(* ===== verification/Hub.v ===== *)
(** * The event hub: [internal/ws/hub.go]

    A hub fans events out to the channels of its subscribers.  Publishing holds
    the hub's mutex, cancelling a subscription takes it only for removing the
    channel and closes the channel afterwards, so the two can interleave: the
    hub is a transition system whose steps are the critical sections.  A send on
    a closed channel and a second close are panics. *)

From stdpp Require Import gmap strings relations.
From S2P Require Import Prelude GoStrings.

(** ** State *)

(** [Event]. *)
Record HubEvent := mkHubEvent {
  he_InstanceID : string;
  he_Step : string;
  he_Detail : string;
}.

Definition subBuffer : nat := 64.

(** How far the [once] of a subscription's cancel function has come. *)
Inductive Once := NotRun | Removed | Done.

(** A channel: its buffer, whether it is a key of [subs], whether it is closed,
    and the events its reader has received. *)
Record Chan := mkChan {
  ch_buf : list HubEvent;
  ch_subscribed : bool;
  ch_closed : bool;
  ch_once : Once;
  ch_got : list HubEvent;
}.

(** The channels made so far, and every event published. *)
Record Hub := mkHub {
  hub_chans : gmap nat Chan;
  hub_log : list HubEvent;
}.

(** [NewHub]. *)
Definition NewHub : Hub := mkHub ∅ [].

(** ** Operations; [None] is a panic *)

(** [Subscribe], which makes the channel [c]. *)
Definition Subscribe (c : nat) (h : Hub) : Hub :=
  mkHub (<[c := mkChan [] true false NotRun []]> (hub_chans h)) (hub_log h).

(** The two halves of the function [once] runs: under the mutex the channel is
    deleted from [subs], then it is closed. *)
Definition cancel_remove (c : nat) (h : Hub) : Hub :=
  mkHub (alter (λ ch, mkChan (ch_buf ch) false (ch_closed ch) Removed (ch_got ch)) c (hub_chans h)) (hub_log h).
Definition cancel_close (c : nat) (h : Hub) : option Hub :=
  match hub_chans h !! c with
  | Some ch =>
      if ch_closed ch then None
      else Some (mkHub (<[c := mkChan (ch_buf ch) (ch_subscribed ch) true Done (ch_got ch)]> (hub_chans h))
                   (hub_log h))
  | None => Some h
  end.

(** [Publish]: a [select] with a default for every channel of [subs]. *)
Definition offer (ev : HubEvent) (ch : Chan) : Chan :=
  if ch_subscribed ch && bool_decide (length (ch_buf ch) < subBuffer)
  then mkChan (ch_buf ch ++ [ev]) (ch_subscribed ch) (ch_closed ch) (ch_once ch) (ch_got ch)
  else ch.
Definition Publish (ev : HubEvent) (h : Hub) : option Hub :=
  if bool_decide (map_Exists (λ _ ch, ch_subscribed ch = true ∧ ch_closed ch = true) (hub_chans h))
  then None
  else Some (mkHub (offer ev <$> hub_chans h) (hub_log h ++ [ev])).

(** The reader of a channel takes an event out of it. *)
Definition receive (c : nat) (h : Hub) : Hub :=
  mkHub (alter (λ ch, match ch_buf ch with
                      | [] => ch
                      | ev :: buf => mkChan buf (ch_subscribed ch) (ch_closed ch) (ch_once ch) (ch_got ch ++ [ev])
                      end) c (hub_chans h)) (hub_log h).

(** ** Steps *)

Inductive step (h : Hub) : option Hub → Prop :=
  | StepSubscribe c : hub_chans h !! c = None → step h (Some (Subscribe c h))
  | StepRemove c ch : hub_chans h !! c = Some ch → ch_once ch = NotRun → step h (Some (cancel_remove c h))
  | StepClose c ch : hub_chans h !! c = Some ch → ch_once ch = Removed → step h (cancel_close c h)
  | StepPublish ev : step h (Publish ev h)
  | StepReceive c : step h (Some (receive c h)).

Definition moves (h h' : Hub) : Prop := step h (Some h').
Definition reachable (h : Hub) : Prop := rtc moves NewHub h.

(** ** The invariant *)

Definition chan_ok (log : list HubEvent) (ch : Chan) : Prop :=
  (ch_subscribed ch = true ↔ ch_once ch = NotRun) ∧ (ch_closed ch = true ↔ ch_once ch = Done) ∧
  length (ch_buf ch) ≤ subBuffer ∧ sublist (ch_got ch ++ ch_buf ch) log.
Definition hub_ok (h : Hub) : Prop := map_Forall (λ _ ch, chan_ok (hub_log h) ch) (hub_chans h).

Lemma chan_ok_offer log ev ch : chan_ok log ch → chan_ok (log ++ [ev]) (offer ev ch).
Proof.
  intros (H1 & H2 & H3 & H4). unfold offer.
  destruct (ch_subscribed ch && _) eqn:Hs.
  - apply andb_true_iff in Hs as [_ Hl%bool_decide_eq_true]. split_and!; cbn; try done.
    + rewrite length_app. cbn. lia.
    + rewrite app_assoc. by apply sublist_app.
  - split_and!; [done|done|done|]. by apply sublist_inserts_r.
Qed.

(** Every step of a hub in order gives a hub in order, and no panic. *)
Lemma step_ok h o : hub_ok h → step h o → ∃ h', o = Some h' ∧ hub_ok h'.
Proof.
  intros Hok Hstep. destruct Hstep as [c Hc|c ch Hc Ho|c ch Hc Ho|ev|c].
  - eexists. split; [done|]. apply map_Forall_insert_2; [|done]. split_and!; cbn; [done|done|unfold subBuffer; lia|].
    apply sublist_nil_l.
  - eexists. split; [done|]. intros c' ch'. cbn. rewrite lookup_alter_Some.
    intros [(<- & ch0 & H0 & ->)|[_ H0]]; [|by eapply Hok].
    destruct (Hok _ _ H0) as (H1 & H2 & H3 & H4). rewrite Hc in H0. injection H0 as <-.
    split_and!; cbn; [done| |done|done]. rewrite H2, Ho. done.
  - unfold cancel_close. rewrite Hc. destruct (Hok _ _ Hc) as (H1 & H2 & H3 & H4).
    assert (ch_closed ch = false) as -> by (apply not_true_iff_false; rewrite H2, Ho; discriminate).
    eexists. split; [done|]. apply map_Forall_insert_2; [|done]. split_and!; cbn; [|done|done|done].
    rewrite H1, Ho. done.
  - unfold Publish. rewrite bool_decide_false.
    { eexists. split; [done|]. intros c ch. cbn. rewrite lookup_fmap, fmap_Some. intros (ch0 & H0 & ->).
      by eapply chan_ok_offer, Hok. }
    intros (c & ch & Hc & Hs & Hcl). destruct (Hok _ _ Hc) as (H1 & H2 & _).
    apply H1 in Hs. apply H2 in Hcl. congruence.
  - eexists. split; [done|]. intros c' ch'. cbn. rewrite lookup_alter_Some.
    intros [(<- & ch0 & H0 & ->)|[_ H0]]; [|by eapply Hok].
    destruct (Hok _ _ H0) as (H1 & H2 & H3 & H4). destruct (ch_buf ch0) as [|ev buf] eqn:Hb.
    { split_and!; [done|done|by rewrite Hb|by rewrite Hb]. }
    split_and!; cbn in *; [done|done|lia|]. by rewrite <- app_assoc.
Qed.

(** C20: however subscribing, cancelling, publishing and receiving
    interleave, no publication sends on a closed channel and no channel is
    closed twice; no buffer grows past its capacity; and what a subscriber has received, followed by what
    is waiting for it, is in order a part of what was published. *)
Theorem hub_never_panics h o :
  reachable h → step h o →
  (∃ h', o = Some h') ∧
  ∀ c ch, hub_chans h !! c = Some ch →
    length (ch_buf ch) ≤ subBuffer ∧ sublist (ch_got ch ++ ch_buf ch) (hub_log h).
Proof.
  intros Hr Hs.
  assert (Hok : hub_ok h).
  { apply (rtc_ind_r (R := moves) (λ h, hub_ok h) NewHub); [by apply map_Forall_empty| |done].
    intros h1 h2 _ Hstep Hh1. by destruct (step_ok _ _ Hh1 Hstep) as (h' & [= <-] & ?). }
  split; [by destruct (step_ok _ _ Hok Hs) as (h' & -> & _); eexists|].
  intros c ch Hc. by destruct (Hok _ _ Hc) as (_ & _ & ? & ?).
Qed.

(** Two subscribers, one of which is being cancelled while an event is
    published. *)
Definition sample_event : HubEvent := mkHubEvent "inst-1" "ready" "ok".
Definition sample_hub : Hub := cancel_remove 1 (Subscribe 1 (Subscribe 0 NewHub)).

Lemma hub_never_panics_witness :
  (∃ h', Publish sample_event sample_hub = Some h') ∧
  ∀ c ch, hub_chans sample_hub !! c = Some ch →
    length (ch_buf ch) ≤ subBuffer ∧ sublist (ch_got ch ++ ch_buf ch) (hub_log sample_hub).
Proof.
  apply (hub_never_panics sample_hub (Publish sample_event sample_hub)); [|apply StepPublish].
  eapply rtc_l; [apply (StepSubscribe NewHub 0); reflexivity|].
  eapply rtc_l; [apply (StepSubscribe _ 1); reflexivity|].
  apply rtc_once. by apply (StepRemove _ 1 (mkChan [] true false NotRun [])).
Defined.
•••
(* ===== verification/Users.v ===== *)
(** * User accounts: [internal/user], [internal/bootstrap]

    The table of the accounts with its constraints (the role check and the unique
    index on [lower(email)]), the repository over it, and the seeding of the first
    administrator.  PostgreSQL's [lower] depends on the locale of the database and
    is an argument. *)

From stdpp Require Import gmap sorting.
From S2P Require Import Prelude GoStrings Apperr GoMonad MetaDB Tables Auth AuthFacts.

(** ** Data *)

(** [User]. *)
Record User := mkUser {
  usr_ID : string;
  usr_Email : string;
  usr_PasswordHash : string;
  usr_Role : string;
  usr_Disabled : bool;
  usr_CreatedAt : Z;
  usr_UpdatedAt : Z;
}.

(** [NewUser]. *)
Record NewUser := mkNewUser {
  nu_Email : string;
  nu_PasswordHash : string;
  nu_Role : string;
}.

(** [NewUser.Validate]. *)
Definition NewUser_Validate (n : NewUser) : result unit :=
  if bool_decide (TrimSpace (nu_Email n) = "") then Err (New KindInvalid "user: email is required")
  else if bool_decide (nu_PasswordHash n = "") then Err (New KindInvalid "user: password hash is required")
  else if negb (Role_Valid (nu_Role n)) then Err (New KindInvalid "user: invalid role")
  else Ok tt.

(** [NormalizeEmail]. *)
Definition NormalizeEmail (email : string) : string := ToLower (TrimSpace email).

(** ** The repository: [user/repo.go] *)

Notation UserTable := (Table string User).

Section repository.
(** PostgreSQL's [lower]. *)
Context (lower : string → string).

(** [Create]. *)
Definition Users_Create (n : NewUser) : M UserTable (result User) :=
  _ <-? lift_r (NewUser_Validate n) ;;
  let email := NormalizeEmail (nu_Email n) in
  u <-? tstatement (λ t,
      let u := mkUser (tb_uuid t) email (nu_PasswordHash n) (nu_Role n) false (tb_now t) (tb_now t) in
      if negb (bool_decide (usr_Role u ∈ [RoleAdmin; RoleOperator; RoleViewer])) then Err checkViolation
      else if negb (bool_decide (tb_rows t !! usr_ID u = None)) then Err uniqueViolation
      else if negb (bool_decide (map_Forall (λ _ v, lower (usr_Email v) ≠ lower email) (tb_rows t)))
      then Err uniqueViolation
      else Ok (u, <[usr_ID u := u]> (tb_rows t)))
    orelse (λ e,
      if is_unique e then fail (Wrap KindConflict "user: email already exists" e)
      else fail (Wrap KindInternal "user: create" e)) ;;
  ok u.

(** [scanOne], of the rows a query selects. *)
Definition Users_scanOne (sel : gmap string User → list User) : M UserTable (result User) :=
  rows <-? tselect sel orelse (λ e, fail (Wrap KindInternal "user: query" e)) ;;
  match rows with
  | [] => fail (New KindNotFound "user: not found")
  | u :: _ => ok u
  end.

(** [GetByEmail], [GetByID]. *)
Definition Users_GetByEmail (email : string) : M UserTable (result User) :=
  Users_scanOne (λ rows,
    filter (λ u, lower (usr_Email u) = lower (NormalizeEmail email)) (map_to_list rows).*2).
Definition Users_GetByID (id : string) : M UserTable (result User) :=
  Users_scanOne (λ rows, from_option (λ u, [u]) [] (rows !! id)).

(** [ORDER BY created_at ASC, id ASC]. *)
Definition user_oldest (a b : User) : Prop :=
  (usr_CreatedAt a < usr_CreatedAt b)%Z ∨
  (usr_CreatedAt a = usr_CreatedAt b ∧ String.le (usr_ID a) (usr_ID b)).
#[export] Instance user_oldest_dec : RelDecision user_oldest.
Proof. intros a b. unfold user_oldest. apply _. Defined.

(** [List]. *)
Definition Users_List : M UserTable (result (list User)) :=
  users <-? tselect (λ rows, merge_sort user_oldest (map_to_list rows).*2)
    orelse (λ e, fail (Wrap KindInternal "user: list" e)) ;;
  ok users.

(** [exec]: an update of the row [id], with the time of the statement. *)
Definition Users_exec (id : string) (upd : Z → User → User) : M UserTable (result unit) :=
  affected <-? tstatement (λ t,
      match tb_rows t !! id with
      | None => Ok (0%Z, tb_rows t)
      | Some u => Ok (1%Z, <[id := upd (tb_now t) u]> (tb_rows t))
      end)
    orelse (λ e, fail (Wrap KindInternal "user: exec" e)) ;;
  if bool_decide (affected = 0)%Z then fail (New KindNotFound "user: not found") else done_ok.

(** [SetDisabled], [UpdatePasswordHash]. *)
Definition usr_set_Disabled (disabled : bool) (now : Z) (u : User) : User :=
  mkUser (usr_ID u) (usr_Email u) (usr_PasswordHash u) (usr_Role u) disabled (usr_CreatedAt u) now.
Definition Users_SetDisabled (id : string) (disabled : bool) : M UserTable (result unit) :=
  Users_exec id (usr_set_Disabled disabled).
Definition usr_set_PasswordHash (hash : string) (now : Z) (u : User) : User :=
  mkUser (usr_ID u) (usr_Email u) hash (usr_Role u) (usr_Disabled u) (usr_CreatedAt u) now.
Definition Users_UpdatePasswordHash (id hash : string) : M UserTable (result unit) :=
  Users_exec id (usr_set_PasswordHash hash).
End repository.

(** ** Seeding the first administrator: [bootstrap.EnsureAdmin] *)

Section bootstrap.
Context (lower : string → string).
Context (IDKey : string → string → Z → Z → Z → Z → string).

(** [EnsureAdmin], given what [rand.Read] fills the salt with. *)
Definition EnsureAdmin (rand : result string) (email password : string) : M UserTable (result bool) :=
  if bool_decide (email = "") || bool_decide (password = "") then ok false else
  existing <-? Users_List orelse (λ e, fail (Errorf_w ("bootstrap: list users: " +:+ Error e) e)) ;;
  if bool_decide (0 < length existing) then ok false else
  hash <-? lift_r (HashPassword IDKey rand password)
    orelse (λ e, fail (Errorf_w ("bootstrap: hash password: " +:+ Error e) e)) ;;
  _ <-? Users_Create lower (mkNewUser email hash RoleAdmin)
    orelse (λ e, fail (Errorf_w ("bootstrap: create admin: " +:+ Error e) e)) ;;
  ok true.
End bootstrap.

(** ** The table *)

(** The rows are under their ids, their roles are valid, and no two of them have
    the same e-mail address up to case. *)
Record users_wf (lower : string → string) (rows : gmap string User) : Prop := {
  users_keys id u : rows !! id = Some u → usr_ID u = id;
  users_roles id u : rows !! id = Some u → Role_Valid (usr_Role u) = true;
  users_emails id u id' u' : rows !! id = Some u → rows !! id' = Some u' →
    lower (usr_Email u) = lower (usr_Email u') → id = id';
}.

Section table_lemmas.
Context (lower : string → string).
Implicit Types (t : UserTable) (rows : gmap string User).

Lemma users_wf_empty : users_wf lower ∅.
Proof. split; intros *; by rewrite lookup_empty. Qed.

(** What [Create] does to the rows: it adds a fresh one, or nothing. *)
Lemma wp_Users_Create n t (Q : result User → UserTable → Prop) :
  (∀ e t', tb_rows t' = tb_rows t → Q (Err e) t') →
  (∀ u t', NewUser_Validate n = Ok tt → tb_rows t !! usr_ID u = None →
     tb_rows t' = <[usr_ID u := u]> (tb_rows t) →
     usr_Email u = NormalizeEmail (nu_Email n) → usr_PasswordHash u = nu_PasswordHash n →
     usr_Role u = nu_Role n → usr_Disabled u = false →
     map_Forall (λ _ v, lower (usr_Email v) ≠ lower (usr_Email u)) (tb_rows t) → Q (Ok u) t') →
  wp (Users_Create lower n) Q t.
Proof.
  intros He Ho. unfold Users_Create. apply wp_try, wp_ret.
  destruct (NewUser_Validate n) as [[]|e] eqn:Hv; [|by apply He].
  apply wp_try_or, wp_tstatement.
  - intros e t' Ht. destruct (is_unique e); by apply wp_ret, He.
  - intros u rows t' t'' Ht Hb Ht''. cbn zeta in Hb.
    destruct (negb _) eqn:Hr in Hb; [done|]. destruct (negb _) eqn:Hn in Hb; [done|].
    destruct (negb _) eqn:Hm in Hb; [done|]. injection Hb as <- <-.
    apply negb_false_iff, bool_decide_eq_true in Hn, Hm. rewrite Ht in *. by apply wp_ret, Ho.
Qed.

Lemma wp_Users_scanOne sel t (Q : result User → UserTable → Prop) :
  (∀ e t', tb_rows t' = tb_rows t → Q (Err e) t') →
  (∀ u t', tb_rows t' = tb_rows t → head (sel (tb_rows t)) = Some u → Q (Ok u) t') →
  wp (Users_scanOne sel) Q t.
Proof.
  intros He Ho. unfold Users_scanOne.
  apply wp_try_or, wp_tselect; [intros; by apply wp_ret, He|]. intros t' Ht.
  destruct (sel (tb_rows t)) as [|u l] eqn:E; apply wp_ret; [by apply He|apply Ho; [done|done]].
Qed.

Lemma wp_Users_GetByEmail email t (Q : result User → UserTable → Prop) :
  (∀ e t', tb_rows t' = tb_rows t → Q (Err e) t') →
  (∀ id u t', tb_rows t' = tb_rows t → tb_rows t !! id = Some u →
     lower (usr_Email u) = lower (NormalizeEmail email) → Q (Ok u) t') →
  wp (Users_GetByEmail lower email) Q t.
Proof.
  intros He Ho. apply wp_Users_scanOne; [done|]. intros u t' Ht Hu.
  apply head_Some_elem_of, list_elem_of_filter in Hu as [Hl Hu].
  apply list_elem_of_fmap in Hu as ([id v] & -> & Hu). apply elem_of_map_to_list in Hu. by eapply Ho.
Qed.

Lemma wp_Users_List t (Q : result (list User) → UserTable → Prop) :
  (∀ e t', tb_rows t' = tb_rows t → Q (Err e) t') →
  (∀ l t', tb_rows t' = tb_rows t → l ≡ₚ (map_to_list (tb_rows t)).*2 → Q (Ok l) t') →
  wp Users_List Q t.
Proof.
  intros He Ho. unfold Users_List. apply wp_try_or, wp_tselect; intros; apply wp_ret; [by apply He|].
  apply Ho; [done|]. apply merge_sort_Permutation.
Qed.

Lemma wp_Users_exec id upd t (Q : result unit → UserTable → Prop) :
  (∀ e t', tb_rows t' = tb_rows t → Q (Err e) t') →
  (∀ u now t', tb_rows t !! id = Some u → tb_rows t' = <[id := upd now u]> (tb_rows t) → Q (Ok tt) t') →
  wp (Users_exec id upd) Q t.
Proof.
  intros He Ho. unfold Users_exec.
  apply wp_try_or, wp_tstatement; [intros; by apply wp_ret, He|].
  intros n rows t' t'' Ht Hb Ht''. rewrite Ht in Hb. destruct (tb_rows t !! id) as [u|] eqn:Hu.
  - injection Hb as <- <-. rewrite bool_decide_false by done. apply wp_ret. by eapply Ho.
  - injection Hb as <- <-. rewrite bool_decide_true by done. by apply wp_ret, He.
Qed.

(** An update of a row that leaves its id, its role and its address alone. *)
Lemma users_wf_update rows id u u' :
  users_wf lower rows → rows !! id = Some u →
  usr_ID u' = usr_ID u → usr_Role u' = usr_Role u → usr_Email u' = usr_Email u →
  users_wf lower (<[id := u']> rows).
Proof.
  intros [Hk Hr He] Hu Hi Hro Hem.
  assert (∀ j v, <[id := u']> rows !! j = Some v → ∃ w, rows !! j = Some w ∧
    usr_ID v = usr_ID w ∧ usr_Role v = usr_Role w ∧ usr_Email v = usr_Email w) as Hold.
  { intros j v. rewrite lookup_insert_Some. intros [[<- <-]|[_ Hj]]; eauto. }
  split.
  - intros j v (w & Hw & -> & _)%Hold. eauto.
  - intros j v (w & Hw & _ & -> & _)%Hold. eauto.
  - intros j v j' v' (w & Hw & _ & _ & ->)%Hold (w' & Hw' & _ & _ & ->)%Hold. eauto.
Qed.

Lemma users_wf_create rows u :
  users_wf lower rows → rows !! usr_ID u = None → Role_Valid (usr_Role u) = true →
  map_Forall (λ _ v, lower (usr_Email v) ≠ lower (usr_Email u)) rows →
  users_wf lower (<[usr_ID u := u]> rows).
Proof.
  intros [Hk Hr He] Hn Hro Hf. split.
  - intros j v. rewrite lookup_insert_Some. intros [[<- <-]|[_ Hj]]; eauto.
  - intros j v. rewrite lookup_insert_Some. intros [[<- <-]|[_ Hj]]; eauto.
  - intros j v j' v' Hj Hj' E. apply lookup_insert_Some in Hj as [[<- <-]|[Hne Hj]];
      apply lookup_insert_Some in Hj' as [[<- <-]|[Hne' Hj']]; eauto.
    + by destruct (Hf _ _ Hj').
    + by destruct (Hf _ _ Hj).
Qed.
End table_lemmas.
•••
**Exercise**
Starting at the line above that contains "else if negb (bool_decide (tb_rows", write out each line exactly until the line that contains "[] => fail (New" has been written, and stop there.

**Solution to the problem**
      else if negb (bool_decide (tb_rows t !! usr_ID u = None)) then Err uniqueViolation
      else if negb (bool_decide (map_Forall (λ _ v, lower (usr_Email v) ≠ lower email) (tb_rows t)))
      then Err uniqueViolation
      else Ok (u, <[usr_ID u := u]> (tb_rows t)))
    orelse (λ e,
      if is_unique e then fail (Wrap KindConflict "user: email already exists" e)
      else fail (Wrap KindInternal "user: create" e)) ;;
  ok u.

(** [scanOne], of the rows a query selects. *)
Definition Users_scanOne (sel : gmap string User → list User) : M UserTable (result User) :=
  rows <-? tselect sel orelse (λ e, fail (Wrap KindInternal "user: query" e)) ;;
  match rows with
  | [] => fail (New KindNotFound "user: not found")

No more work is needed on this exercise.